Torture and ill-treatment endemic in Ugandan psychiatric hospitals and communities

Impact 
The NGO Mental Health Uganda and MDAC have published the first ever human rights monitoring reports on state psychiatric hospitals and peoples' lives in the community in Uganda.

“They would tie me and the ropes even entered the flesh, beat me before giving me medicine, because there was some medicine I used to bath with but it would itch and I felt my body was burning.”
Man with mental health issues, referring to his experience in a traditional healing setting

Based on extensive human rights monitoring since last year, MDAC and MHU jointly published two reports examining abuses in nine psychiatric hospitals in the country, and examining ill-treatment in community settings. The launch was attended by representatives of the Ugandan government, the Office of the UN High Commissioner for Human Rights, civil society and people with mental health issues themselves.

Launch of the two reports, Kampala, 11 December 2014. (c) MDAC.

Psychiatric Hospitals in Uganda: A human rights investigation, exposes the systematic and unregulated practice of secluding people in bare, concrete cells in psychiatric hospitals, often for days on end and without any observation. Monitors at Butabika hospital, the country’s only specialist psychiatric hospital, found wards of 150 people with just three nurses, high rates of violence, and practices including the shaving of women’s body hair by male staff. The practices are odds with basic legal standards including the right to freedom from torture, ill-treatment and exploitation.

Martin Babu, Ugandan member of the United Nations Committee on the Rights of Persons with Disabilities spoke at the launch event. He said: “As in most African communities, mental health is understood as an issue of the family rather than a communal or national issue. This approach is misguided because the magnitude appears to be high. Over 60 percent of the population in Northern Uganda is affected by mental health problems. The biggest problem is that most African governments allocate less than 2 percent of their budgets to mental health.” 

“Almost all seclusion takes place naked. While long periods can be spent in the seclusion room, when the room is being cleaned, the patient will be asked to go out into the courtyard, still naked.”
Young male patient at Butabika hospital

The second report launched today was based on research conducted by people with mental health issues themselves with their peers around the country. "They don’t consider me as a person": Mental health and human rights in Ugandan communities documents interviews with 40 people with mental health issues and their relatives. The research, which was led by people with mental health issues, exposed violence, exploitation and abuse in the lives of many. Suspicion, superstition and the lack of community-based supports resulted in many reporting abuse at the hands of community members, traditional healers and the police.

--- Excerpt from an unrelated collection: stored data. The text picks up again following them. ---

(* ===== verification/Tables.v ===== *)
(** Rows of a table that belong to somebody: what a statement on one owner's rows leaves of the
    rows of all others. *)
From stdpp Require Import base tactics sets strings list gmap sorting.
From Stdlib Require Import ZArith Lia Sorted.
From S2P Require Import Prelude GoLang.

Section rows.
Context {R : Type}.

Lemma filter_ext_elem (p q : R -> bool) l : (forall x, x ∈ l -> p x = q x) -> List.filter p l = List.filter q l.
Proof. intros H. apply List.filter_ext_in. intros x Hx. apply H. by apply list_elem_of_In. Qed.

(** Rows that go and were not looked at. *)
Lemma filter_gone (keep foreign : R -> bool) l : (forall x, x ∈ l -> keep x = false -> foreign x = false) ->
  List.filter foreign (List.filter keep l) = List.filter foreign l.
Proof.
  intros H. induction l as [|x l IH]; [done|]. simpl. destruct (keep x) eqn:Ek; simpl.
  - destruct (foreign x); rewrite IH by set_solver; done.
  - rewrite (H x), IH by set_solver. done.
Qed.

(** Rows that change and are not looked at, before or after. *)
Lemma filter_changed (foreign : R -> bool) (f : R -> R) l : (forall x, x ∈ l -> foreign (f x) = foreign x) ->
  (forall x, x ∈ l -> foreign x = true -> f x = x) -> List.filter foreign (map f l) = List.filter foreign l.
Proof.
  intros Hf Hs. induction l as [|x l IH]; [done|]. simpl. rewrite (Hf x), IH by set_solver.
  destruct (foreign x) eqn:E; [|done]. by rewrite (Hs x) by (done || set_solver).
Qed.

Lemma filter_none (p : R -> bool) l : (forall x, x ∈ l -> p x = false) -> List.filter p l = [].
Proof. intros H. induction l as [|x l IH]; [done|]. simpl. rewrite (H x), IH by set_solver. done. Qed.
Lemma filter_all (p : R -> bool) l : (forall x, x ∈ l -> p x = true) -> List.filter p l = l.
Proof. intros H. induction l as [|x l IH]; [done|]. simpl. rewrite (H x), IH by set_solver. done. Qed.
Lemma filter_true (l : list R) : List.filter (fun _ => true) l = l.
Proof. by apply filter_all. Qed.
Lemma filter_andb (p q : R -> bool) l : List.filter (fun x => p x && q x) l = List.filter q (List.filter p l).
Proof. induction l as [|x l IH]; [done|]. simpl. destruct (p x); simpl; by rewrite IH. Qed.
Lemma filter_comm (p q : R -> bool) l : List.filter p (List.filter q l) = List.filter q (List.filter p l).
Proof. rewrite <- !filter_andb. apply filter_ext_elem. intros x _. apply andb_comm. Qed.
Lemma filter_filter_le (p q : R -> bool) l : len (List.filter p (List.filter q l)) <= len (List.filter p l).
Proof. induction l as [|x l IH]; [done|]. simpl. destruct (q x); simpl; destruct (p x); simpl; lia. Qed.
Lemma filter_map_le (p : R -> bool) (f : R -> R) l : (forall r, r ∈ l -> p (f r) = true -> p r = true) ->
  len (List.filter p (map f l)) <= len (List.filter p l).
Proof.
  intros H. induction l as [|x l IH]; [done|]. simpl. specialize (IH ltac:(intros; apply H; set_solver)). destruct (p (f x)) eqn:E.
  - rewrite (H x) by (done || set_solver). simpl. lia.
  - destruct (p x); simpl; lia.
Qed.
End rows.

(** A table whose rows have an id and an owner. *)
Section owned.
Context {R : Type} (id_of owner_of : R -> string).

Definition others_rows (p : string) (rows : list R) : list R := List.filter (fun r => negb (String.eqb (owner_of r) p)) rows.

Lemma same_id rows r x : unique_by (fun r => Some (id_of r)) rows -> r ∈ rows -> x ∈ rows -> String.eqb (id_of x) (id_of r) = true -> x = r.
Proof. intros Hu Hr Hx E%String.eqb_eq. apply (unique_by_eq _ _ x r (id_of r) Hu); congruence. Qed.

Lemma others_insert rows r : others_rows (owner_of r) (rows ++ [r]) = others_rows (owner_of r) rows.
Proof. unfold others_rows. rewrite List.filter_app. simpl. by rewrite String.eqb_refl, app_nil_r. Qed.
Lemma others_delete rows r : unique_by (fun r => Some (id_of r)) rows -> r ∈ rows ->
  others_rows (owner_of r) (List.filter (fun x => negb (String.eqb (id_of x) (id_of r))) rows) = others_rows (owner_of r) rows.
Proof.
  intros Hu Hr. apply filter_gone. intros x Hx E%negb_false_iff. rewrite (same_id rows r x) by done. by rewrite String.eqb_refl.
Qed.
Lemma others_update rows r f : unique_by (fun r => Some (id_of r)) rows -> r ∈ rows -> (forall x, owner_of (f x) = owner_of x) ->
  others_rows (owner_of r) (map (fun x => if String.eqb (id_of x) (id_of r) then f x else x) rows) = others_rows (owner_of r) rows.
Proof.
  intros Hu Hr Hf. apply filter_changed; intros x Hx; (destruct (String.eqb (id_of x) (id_of r)) eqn:E; [|done]); [by rewrite Hf|].
  rewrite (same_id rows r x) by done. by rewrite String.eqb_refl.
Qed.
(** A statement on the rows of one owner. *)
Lemma others_delete_owned p (gone : R -> bool) rows : (forall r, r ∈ rows -> gone r = true -> owner_of r = p) ->
  others_rows p (List.filter (fun r => negb (gone r)) rows) = others_rows p rows.
Proof. intros H. apply filter_gone. intros x Hx E%negb_false_iff. by rewrite (H x Hx E), String.eqb_refl. Qed.
End owned.

(** * Rows in order *)

Lemma sorted_snoc {A} (R : A -> A -> Prop) l x : StronglySorted R l -> (forall y, y ∈ l -> R y x) -> StronglySorted R (l ++ [x]).
Proof.
  intros Hl Hx. induction Hl as [|y l Hl IH Hf]; simpl; [by repeat constructor|]. constructor; [apply IH; set_solver|].
  apply Forall_app. split; [done|]. constructor; [apply Hx; set_solver|done].
Qed.
Lemma sorted_bfilter {A} (R : A -> A -> Prop) (p : A -> bool) l : StronglySorted R l -> StronglySorted R (List.filter p l).
Proof.
  intros H. induction H as [|x l Hl IH Hf]; simpl; [constructor|]. destruct (p x); [|done]. constructor; [done|by apply Forall_filter_bool].
Qed.
Lemma sorted_weaken {A} (R R' : A -> A -> Prop) l : (forall x y, R x y -> R' x y) -> StronglySorted R l -> StronglySorted R' l.
Proof. intros HR H. induction H as [|x l Hl IH Hf]; constructor; [done|]. eapply Forall_impl; [exact Hf|auto]. Qed.
Lemma sorted_rev {A} (R R' : A -> A -> Prop) l : (forall x y, R x y -> R' y x) -> StronglySorted R l -> StronglySorted R' (rev l).
Proof.
  intros HR H. induction H as [|x l Hl IH Hf]; [constructor|]. simpl. apply sorted_snoc; [done|]. rewrite Forall_forall in Hf.
  intros y Hy. apply HR, Hf. by rewrite list_elem_of_In, in_rev, <- list_elem_of_In.
Qed.
Lemma sorted_take {A} (R : A -> A -> Prop) n l : StronglySorted R l -> StronglySorted R (take n l).
Proof.
  intros H. revert n. induction H as [|x l Hl IH Hf]; intros [|n]; simpl; try constructor; [done|by apply Forall_take].
Qed.

(** Rows whose numbers ascend, as AUTOINCREMENT gives them: sorting by the number either way. *)
Section numbered.
Context {A : Type} (key : A -> Z).
#[local] Instance ascending_weak : WeakOrder (fun a b => key a <? key b).
Proof. constructor; intros; breflect; lia. Qed.
#[local] Instance descending_weak : WeakOrder (fun a b => key b <? key a).
Proof. constructor; intros; breflect; lia. Qed.
Lemma ascending_by rows a b : StronglySorted (fun a b => key a < key b) rows -> a ∈ rows -> b ∈ rows -> key a = key b -> a = b.
Proof.
  intros H. induction H as [|x l Hl IH Hf]; [set_solver|]. rewrite Forall_forall in Hf.
  intros [->|Ha]%elem_of_cons [->|Hb]%elem_of_cons E; [done| | |by apply IH].
  - specialize (Hf b Hb). lia.
  - specialize (Hf a Ha). lia.
Qed.
Lemma oldest_by rows : StronglySorted (fun a b => key a < key b) rows -> sliceStable (fun a b => key a <? key b) rows = rows.
Proof.
  intros Hs. apply (sorted_unique (fun a b => key a <? key b)).
  - apply (sliceStable_sorted _ _).
  - eapply sorted_weaken; [|exact Hs]. intros. apply Z.ltb_ge. cbn in *. lia.
  - apply sliceStable_perm.
  - intros x y Hx Hy H1 H2. rewrite sliceStable_perm in Hx, Hy. breflect. eapply ascending_by; [done..|lia].
Qed.
Lemma newest_by rows : StronglySorted (fun a b => key a < key b) rows -> sliceStable (fun a b => key b <? key a) rows = rev rows.
Proof.
  intros Hs. apply (sorted_unique (fun a b => key b <? key a)).
  - apply (sliceStable_sorted _ _).
  - eapply sorted_rev; [|exact Hs]. intros. apply Z.ltb_ge. cbn in *. lia.
  - rewrite sliceStable_perm. apply Permutation_rev.
  - intros x y Hx Hy H1 H2. rewrite sliceStable_perm in Hx, Hy. breflect. eapply ascending_by; [done..|lia].
Qed.
End numbered.
(* ===== verification/Paging.v ===== *)
(** Listings that are handed out page by page (the SQL and the handlers of every module's list
    follow one pattern): the rows behind a cursor, ordered by a text and then by the id, cut at
    the limit, and the cursor of the next page.  A client that follows the cursors sees every
    row once. *)
From stdpp Require Import base tactics numbers strings list gmap sorting.
From Stdlib Require Import ZArith Lia Sorted.
From Stdlib Require Ascii.
From S2P Require Import Prelude GoLang Effects Regex Kernel Tables.

Lemma sorted_filter {R} (less : R -> R -> bool) (q : R -> bool) l : sorted_by less l -> sorted_by less (List.filter q l).
Proof.
  intros H. induction H as [|x l Hs IH Hf]; simpl; [constructor|]. destruct (q x); [|done].
  constructor; [done|]. rewrite Forall_forall in *. intros y [Hy _]%elem_of_filter_bool. by apply Hf.
Qed.

(** * Pages *)

Section listing.
Context {R : Type} (order id : R -> string).

(** [ORDER BY order, id] *)
Definition by_cursor : R -> R -> bool := by_key order str_ltb (by_key id str_ltb (fun _ _ => false)).
Definition listed (p : R -> bool) (rows : list R) : list R := sliceStable by_cursor (List.filter p rows).
(** [? = '' OR order > ? OR (order = ? AND id > ?)] *)
Definition behind (after : Cursor) (i : R) : bool :=
  is_empty (cur_Order after) || str_ltb (cur_Order after) (order i)
  || String.eqb (order i) (cur_Order after) && str_ltb (cur_ID after) (id i).
(** [... LIMIT ?] *)
Definition page_rows (p : R -> bool) (window : Window) (rows : list R) : list R :=
  take (Z.to_nat (win_Limit window)) (listed (fun i => p i && behind (win_After window) i) rows).
(** What a handler answers: the rows, and the cursor of the last one if the page is full. *)
Definition page_reply (window : Window) (rows : list R) : list R * string :=
  (rows, match last rows with
         | Some i => if len rows =? win_Limit window then page_Encode (order i) (id i) else ""
         | None => ""
         end).

(** A client that follows the cursors. *)
Fixpoint follow {S} (get : string -> M S (list R * string)) (fuel : nat) (q_after : string) : M S (list R) :=
  match fuel with
  | O => ret []
  | Datatypes.S fuel' =>
      let! ' (rows, next) := get q_after in
      if is_empty next then ret rows
      else let! rest := follow get fuel' next in ret (rows ++ rest)
  end.

#[export] Instance by_cursor_weak : WeakOrder by_cursor.
Proof. unfold by_cursor. typeclasses eauto. Qed.

(** The condition of the next page's query behind row [x] is the order itself. *)
Definition after_row (x i : R) : bool :=
  str_ltb (order x) (order i) || String.eqb (order i) (order x) && str_ltb (id x) (id i).

Lemma after_by_cursor x i : after_row x i = by_cursor x i.
Proof.
  unfold after_row, by_cursor, by_key. destruct (decide (order x = order i)) as [E|E].
  - rewrite E, String.eqb_refl, (wo_irrefl (less:=str_ltb)). simpl. case_decide as Ei; [|done].
    by rewrite Ei, (wo_irrefl (less:=str_ltb)).
  - by rewrite (proj2 (String.eqb_neq _ _)), orb_false_r.
Qed.

Lemma incomparable x y : by_cursor x y = false -> by_cursor y x = false -> id x = id y.
Proof.
  intros H1 H2. apply by_key_incomparable in H1 as (_ & H1 & H3); [|typeclasses eauto|done].
  by apply by_key_incomparable in H1 as (? & _); [|typeclasses eauto|].
Qed.

Section rows.
Context (rows : list R) (Hid : unique_by (fun i => Some (id i)) rows).

Lemma listed_filter (p q : R -> bool) : listed (fun i => p i && q i) rows = List.filter q (listed p rows).
Proof.
  unfold listed. apply (sorted_unique by_cursor).
  - apply (sliceStable_sorted by_cursor _).
  - apply sorted_filter, (sliceStable_sorted by_cursor _).
  - rewrite sliceStable_perm, filter_andb. apply filter_perm. symmetry. apply sliceStable_perm.
  - intros x y Hx Hy H1 H2. rewrite sliceStable_perm in Hx, Hy.
    apply elem_of_filter_bool in Hx as [Hx _], Hy as [Hy _].
    apply (unique_by_eq _ _ x y (id x) Hid); [done|done|done|]. by rewrite (incomparable x y).
Qed.

Lemma listed_ids p : NoDup (map id (listed p rows)).
Proof.
  unfold listed. rewrite sliceStable_perm. apply NoDup_map_filter. unfold unique_by in Hid. by rewrite omap_total in Hid.
Qed.

(** Behind a row of a sorted list come the rows after it. *)
Lemma filter_after x l1 l2 : sorted_by by_cursor (l1 ++ x :: l2) -> NoDup (map id (l1 ++ x :: l2)) ->
  List.filter (after_row x) (l1 ++ x :: l2) = l2.
Proof.
  intros Hs Hn. assert (Hneq : forall y, y ∈ l1 ++ l2 -> id y <> id x).
  { intros y Hy E. rewrite map_app in Hn. simpl in Hn. rewrite <- Permutation_middle in Hn. apply NoDup_cons in Hn as [Hn _].
    apply Hn. rewrite <- map_app, <- E. apply list_elem_of_fmap. eauto. }
  rewrite List.filter_app. simpl. rewrite after_by_cursor, wo_irrefl.
  rewrite (filter_none _ l1), (filter_all _ l2); [done| |]; intros y Hy; rewrite after_by_cursor.
  - destruct (by_cursor x y) eqn:E; [done|]. exfalso. apply (Hneq y); [set_solver|]. apply incomparable; [|done].
    apply StronglySorted_app_1_r in Hs. by apply (sorted_by_head by_cursor x l2).
  - induction l1 as [|z l1 IH]; [set_solver|]. apply elem_of_cons in Hy as [->|Hy].
    + apply (sorted_by_head by_cursor z (l1 ++ x :: l2)); [done|set_solver].
    + apply IH; [by apply StronglySorted_inv in Hs as [? _]|by apply NoDup_cons in Hn as [_ ?]|set_solver|done].
Qed.

(** The page behind the rows [l1] of a listing [l1 ++ l2]. *)
Lemma page_rows_behind p window l1 l2 : listed p rows = l1 ++ l2 ->
  List.filter (behind (win_After window)) (l1 ++ l2) = l2 ->
  page_rows p window rows = take (Z.to_nat (win_Limit window)) l2.
Proof. intros E Hb. unfold page_rows. by rewrite listed_filter, E, Hb. Qed.

(** The cursor of a row points behind it. *)
Lemma behind_row p l1 x l2 : order x <> "" -> listed p rows = (l1 ++ [x]) ++ l2 ->
  List.filter (behind {| cur_Order := order x; cur_ID := id x |}) ((l1 ++ [x]) ++ l2) = l2.
Proof.
  intros Hx E. rewrite <- app_assoc in *. simpl in *. rewrite <- (filter_after x l1 l2) at 2.
  - apply List.filter_ext. intros i. unfold behind, after_row. simpl. by rewrite (proj2 (is_empty_false (order x))).
  - rewrite <- E. apply (sliceStable_sorted by_cursor _).
  - rewrite <- E. apply listed_ids.
Qed.

Lemma next_page q_limit window x : order x <> "" -> no_nul (order x) ->
  page_From q_limit "" page_Default page_Max = Ok window ->
  let next := page_Encode (order x) (id x) in
  is_empty next = false /\
  page_From q_limit next page_Default page_Max =
    Ok {| win_Limit := win_Limit window; win_After := {| cur_Order := order x; cur_ID := id x |} |}.
Proof.
  intros Hx Hn Hw next. pose proof (page_Decode_Encode (order x) (id x) Hn (or_introl Hx)) as Hd.
  fold next in Hd. destruct (is_empty next) eqn:E; [apply is_empty_spec in E; by rewrite E in Hd|]. split; [done|].
  unfold page_From in *. destruct (if is_empty q_limit then _ else _) as [limit|]; [|done]. simpl in *.
  rewrite E, Hd. by injection Hw as <-.
Qed.
End rows.

(** A handler that lists the rows [p] of a table [rows] page by page. *)
Definition pages {S} (env : Env) (inv : World S -> Prop) (rows : World S -> list R) (p : R -> bool)
    (q_limit : string) (get : string -> M S (list R * string)) : Prop :=
  forall q_after window w, page_From q_limit q_after page_Default page_Max = Ok window -> inv w ->
  wp env (get q_after) (fun r w' => r = Ok (page_reply window (page_rows p window (rows w))) /\
                                    rows w' = rows w /\ inv w') w.

Lemma follow_run {S} env inv (rows : World S -> list R) p q_limit window get fuel :
  pages env inv rows p q_limit get ->
  (forall w, inv w -> unique_by (fun i => Some (id i)) (rows w)) ->
  (forall w x, inv w -> x ∈ rows w -> p x = true -> order x <> "" /\ no_nul (order x)) ->
  page_From q_limit "" page_Default page_Max = Ok window ->
  forall q_after after l1 l2 w,
  page_From q_limit q_after page_Default page_Max = Ok {| win_Limit := win_Limit window; win_After := after |} ->
  inv w -> listed p (rows w) = l1 ++ l2 ->
  List.filter (behind after) (l1 ++ l2) = l2 -> (length l2 < fuel)%nat ->
  wp env (follow get fuel q_after) (fun r w' => r = Ok l2 /\ rows w' = rows w) w.
Proof.
  intros Hget Hid Hord Hwin. pose proof (page_From_limit q_limit "" page_Default page_Max window ltac:(done) ltac:(done) Hwin) as Hlim.
  induction fuel as [|fuel IH]; intros q_after after l1 l2 w Hp Hinv Eo Hb Hf; [lia|]. simpl.
  apply wp_bind. eapply wp_mono; [|by apply Hget]. intros r w1 (-> & Hw1 & Hinv1). cbv beta iota.
  rewrite (page_rows_behind _ (Hid w Hinv) p _ l1 l2) by done. cbn [win_Limit page_reply].
  set (n := Z.to_nat (win_Limit window)). 
  destruct (last (take n l2)) as [x|] eqn:El.
  - apply last_Some in El as [l3 E3].
    assert (Esplit : l2 = (l3 ++ [x]) ++ drop n l2) by (by rewrite <- E3, take_drop).
    assert (Hx : order x <> "" /\ no_nul (order x)).
    { apply (Hord w); [done|..]; assert (Hl : x ∈ listed p (rows w)) by (rewrite Eo, Esplit; set_solver);
        unfold listed in Hl; rewrite sliceStable_perm in Hl; by apply elem_of_filter_bool in Hl as []. }
    destruct (len (take n l2) =? win_Limit window) eqn:En.
    + destruct (next_page q_limit window x (proj1 Hx) (proj2 Hx) Hwin) as [E1 E2]. rewrite E1. apply wp_bind. breflect.
      assert (Eo1 : listed p (rows w1) = ((l1 ++ l3) ++ [x]) ++ drop n l2).
      { rewrite Hw1, Eo, Esplit at 1. by rewrite <- !app_assoc. }
      eapply wp_mono; [|apply (IH _ {| cur_Order := order x; cur_ID := id x |} ((l1 ++ l3) ++ [x]) (drop n l2)); try done].
      * intros r w2 [-> Hw2]. rewrite wp_ret. split; [|congruence]. by rewrite take_drop.
      * apply (behind_row (rows w1)) with (p := p); [by apply Hid|apply Hx|exact Eo1].
      * rewrite length_drop. pose proof (f_equal length Esplit) as Hl. rewrite !length_app in Hl. simpl in Hl.
        rewrite length_drop in Hl. lia.
    + simpl. rewrite wp_ret. split; [|done]. breflect. rewrite length_take in En. f_equal. apply take_ge. lia.
  - simpl. rewrite wp_ret. split; [|done]. apply last_None in El. rewrite El.
    destruct l2; [done|]. unfold n in El. destruct (Z.to_nat _) eqn:?; [lia|done].
Qed.

(** Following the cursors from the first page gives the whole listing. *)
Lemma follow_all {S} env inv (rows : World S -> list R) p q_limit window get fuel (w : World S) :
  pages env inv rows p q_limit get ->
  (forall w, inv w -> unique_by (fun i => Some (id i)) (rows w)) ->
  (forall w x, inv w -> x ∈ rows w -> p x = true -> order x <> "" /\ no_nul (order x)) ->
  page_From q_limit "" page_Default page_Max = Ok window -> inv w -> (length (rows w) < fuel)%nat ->
  wp env (follow get fuel "") (fun r w' => r = Ok (listed p (rows w)) /\ rows w' = rows w) w.
Proof.
  intros Hget Hid Hord Hwin Hinv Hf.
  apply (follow_run _ inv _ p q_limit window get fuel Hget Hid Hord Hwin "" no_cursor [] (listed p (rows w))); try done.
  - unfold page_From in *. destruct (if is_empty q_limit then _ else _); [|done]. simpl in *. by injection Hwin as <-.
  - by apply filter_all.
  - unfold listed. rewrite sliceStable_length. eapply Nat.le_lt_trans; [apply filter_bool_length_le|done].
Qed.
End listing.

(** * Texts a cursor can carry *)

Lemma digits_no_nul width n c : c ∈ padded width n -> 48 <= code c.
Proof.
  revert n. induction width as [|k IH]; simpl; intros n; [set_solver|].
  intros [H| ->%list_elem_of_singleton]%elem_of_app; [by eapply IH|].
  pose proof (Z.mod_pos_bound n 10). rewrite code_digit; lia.
Qed.

Lemma trim_zeros_incl l c : c ∈ trim_zeros l -> c ∈ l.
Proof. induction l as [|d l IH]; simpl; [done|]. case_match; set_solver. Qed.

Lemma no_nul_app s t : no_nul s -> no_nul t -> no_nul (s +:+ t).
Proof. unfold no_nul. rewrite bytes_of_app. set_solver. Qed.

Lemma no_nul_digits l : (forall c, c ∈ l -> 48 <= code c) -> no_nul (of_bytes l).
Proof. intros H Hin. rewrite bytes_of_of in Hin. specialize (H _ Hin). by vm_compute in H. Qed.

Lemma no_nul_lit s : forallb (fun c => negb (code c =? 0)) (bytes_of s) = true -> no_nul s.
Proof.
  intros H Hin. rewrite forallb_forall in H. apply list_elem_of_In in Hin. by specialize (H _ Hin).
Qed.

Lemma rfc3339nano_no_nul t : no_nul (rfc3339nano t).
Proof.
  unfold rfc3339nano. destruct (civil _) as [[year month] day]. cbv zeta.
  assert (Hp : forall width n, no_nul (of_bytes (padded width n))) by (intros; apply no_nul_digits, digits_no_nul).
  repeat (apply no_nul_app; [by (apply Hp || apply no_nul_lit)|]).
  apply no_nul_app; [|by apply no_nul_lit]. destruct (rev _) as [|c l] eqn:E; [by apply no_nul_lit|].
  apply no_nul_app; [by apply no_nul_lit|]. apply no_nul_digits. intros d Hd. rewrite <- E, list_elem_of_In, <- in_rev, <- list_elem_of_In in Hd.
  apply trim_zeros_incl in Hd. rewrite list_elem_of_In, <- in_rev, <- list_elem_of_In in Hd. by eapply digits_no_nul.
Qed.

Lemma rfc3339nano_not_empty t : rfc3339nano t <> "".
Proof.
  unfold rfc3339nano. destruct (civil _) as [[year month] day]. cbv zeta. intros E.
  apply (f_equal bytes_of) in E. rewrite !bytes_of_app in E. simpl in E.
  repeat match type of E with _ ++ _ = [] => apply app_eq_nil in E as [? E] | _ :: _ = [] => discriminate E end.
Qed.

Lemma name_no_nul field s : validate_Name field s = Ok tt -> s <> "" /\ no_nul s.
Proof.
  unfold validate_Name. destruct (is_empty s) eqn:E; [done|]. destruct (re_match namePattern s) eqn:Em; [|done]. intros _.
  split; [intros ->; discriminate|]. apply namePattern_label in Em. unfold label in Em.
  rewrite !andb_true_iff in Em. destruct Em as [[[_ Hf] _] _]. apply no_nul_lit, forallb_forall. intros c Hc.
  rewrite forallb_forall in Hf. specialize (Hf c Hc). apply negb_true_iff, Z.eqb_neq. intros Ec.
  assert (E0 : c = Ascii.zero).
  { rewrite <- (Ascii.ascii_N_embedding c). unfold code in Ec. by replace (Ascii.N_of_ascii c) with 0%N by lia. }
  by rewrite E0 in Hf.
Qed.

To read the reports, click below.

     

Commenting on the publication of the community report, the Hon. Jovah Kamateeka, Chair of Uganda’s Parliamentary Committee for Human Rights said: “As Ugandans, we have a moral and legal obligation to take swift, targeted action and put a stop to these gross and systematic human rights violations.”

Madam Beatrice Kaggya, Commissioner for Disability at the Ugandan Ministry of Gender, Labour and Social Development received the reports on behalf of the Ugandan government, commending MDAC and MHU for "producing these important human rights reports."

Uganda voluntarily ratified the United Nations Convention on the Rights of Persons with Disabilities (UN CRPD) in 2008. The Convention guarantees human rights protections to all people with disabilities in the country, including those with mental health issues. However MHU and MDAC found that the country has not yet set up a monitoring body to ensure implementation of the Convention, meaning that psychiatric hospitals operate with virtually no independent scrutiny. Pharmacology and coercion were found to dominate mental health provision in the country, and there has been little progress in establishing community-based support.

Derrick Kizza, Executive Director of Mental Health Uganda said that the abuses stemmed from a failure to roll-out community based services: “It is important to invest significant resources in community mental health services because it will ease access to quality care for people with mental health issues. It will also reduce the numbers of people placed into psychiatric hospitals, and given the scarcity of human resources in our country.”

Beatrice Kaggya, Commissioner for Disability, formally launches the reports. (c) MDAC.

MDAC and MHU called for the Ugandan government to take decisive action to tackle the abuses uncovered, and ensure that systemic reforms are placed high on the government’s agenda. “The shocking abuses we have uncovered show a failure to tackle serious human rights violations against tens of thousands of Ugandans with mental health issues,” said Oliver Lewis, MDAC’s Executive Director. “MDAC urges the Ugandan government to end abuses immediately, and put in place a robust independent system to monitor compliance with international human rights law.”